> **Task instructions**
Write down exactly the lines of the records below, beginning with the first and ending with the line that includes "event listeners, keyboard".

> **Records to process**
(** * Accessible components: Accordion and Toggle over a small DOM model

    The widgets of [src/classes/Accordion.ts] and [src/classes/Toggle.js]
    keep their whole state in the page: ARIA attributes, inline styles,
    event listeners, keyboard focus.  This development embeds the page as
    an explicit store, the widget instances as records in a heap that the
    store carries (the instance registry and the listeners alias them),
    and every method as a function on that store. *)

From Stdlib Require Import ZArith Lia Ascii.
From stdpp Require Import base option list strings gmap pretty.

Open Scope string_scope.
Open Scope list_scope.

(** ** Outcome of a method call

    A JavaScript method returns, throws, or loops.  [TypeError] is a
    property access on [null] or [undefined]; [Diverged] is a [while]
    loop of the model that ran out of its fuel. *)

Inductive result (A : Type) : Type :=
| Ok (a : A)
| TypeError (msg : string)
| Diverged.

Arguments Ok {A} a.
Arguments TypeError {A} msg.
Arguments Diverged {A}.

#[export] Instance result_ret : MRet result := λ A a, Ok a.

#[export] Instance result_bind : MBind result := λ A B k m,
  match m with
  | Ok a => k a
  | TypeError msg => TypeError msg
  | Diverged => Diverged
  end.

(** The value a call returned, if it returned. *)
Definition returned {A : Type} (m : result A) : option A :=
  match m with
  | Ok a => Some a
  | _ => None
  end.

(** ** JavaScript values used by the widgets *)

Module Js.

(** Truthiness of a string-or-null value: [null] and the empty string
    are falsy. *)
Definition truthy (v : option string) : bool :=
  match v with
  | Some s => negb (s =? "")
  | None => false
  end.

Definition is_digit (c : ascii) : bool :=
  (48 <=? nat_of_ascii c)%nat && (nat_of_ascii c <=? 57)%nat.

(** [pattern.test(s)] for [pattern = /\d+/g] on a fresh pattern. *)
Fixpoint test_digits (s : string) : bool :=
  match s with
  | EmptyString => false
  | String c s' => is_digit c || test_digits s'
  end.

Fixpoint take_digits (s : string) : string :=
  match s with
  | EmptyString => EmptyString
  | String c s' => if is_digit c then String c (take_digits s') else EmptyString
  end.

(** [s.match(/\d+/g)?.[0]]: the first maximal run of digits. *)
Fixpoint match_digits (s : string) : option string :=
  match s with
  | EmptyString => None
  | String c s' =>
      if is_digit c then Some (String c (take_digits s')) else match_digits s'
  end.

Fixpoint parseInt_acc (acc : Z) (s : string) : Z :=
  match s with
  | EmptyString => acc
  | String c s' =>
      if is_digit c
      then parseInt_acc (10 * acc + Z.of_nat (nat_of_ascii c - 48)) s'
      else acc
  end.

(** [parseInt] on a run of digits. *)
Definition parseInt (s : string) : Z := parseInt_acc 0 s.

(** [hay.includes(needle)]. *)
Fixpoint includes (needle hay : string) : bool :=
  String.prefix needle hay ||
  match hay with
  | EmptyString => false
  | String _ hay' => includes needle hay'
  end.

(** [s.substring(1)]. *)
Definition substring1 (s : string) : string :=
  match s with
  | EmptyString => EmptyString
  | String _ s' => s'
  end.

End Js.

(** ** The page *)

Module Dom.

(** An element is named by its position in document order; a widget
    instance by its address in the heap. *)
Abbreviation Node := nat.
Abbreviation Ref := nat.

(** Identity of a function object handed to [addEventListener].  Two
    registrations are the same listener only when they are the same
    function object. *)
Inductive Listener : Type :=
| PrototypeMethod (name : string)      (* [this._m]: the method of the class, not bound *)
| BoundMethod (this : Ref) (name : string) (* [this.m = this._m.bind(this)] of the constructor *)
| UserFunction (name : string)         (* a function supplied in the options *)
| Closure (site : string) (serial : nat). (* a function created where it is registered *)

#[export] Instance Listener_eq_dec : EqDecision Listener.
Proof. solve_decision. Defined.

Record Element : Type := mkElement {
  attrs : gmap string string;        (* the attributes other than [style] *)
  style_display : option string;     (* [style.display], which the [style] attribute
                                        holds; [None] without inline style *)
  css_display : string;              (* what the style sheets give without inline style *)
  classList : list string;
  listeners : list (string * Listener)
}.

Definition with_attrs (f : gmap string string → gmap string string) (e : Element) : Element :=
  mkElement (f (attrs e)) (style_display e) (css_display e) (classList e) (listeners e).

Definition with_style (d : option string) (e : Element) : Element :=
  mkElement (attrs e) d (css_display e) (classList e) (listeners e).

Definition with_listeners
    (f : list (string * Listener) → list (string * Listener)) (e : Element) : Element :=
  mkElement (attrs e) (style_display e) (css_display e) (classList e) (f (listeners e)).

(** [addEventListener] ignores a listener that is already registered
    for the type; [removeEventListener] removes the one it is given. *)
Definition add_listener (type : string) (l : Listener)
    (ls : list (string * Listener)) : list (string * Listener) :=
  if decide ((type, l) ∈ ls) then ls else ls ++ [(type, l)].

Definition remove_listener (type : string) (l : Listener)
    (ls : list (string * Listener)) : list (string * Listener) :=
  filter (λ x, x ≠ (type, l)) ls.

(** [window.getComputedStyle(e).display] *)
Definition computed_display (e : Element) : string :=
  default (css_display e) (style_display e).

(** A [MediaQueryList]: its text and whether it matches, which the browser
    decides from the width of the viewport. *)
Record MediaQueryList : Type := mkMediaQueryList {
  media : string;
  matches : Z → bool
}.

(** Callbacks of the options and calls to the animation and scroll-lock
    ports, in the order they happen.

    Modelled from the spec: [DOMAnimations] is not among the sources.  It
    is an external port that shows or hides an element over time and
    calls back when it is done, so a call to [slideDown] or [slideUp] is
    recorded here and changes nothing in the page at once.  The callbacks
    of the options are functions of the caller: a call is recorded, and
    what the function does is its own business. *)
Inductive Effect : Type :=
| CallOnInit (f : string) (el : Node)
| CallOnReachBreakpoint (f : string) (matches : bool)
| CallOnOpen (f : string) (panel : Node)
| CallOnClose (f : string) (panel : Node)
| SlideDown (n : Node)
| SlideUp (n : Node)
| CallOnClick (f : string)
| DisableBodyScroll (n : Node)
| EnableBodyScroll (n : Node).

> **Response to this exercise**
(** * Accessible components: Accordion and Toggle over a small DOM model

    The widgets of [src/classes/Accordion.ts] and [src/classes/Toggle.js]
    keep their whole state in the page: ARIA attributes, inline styles,
    event listeners, keyboard focus.  This development embeds the page as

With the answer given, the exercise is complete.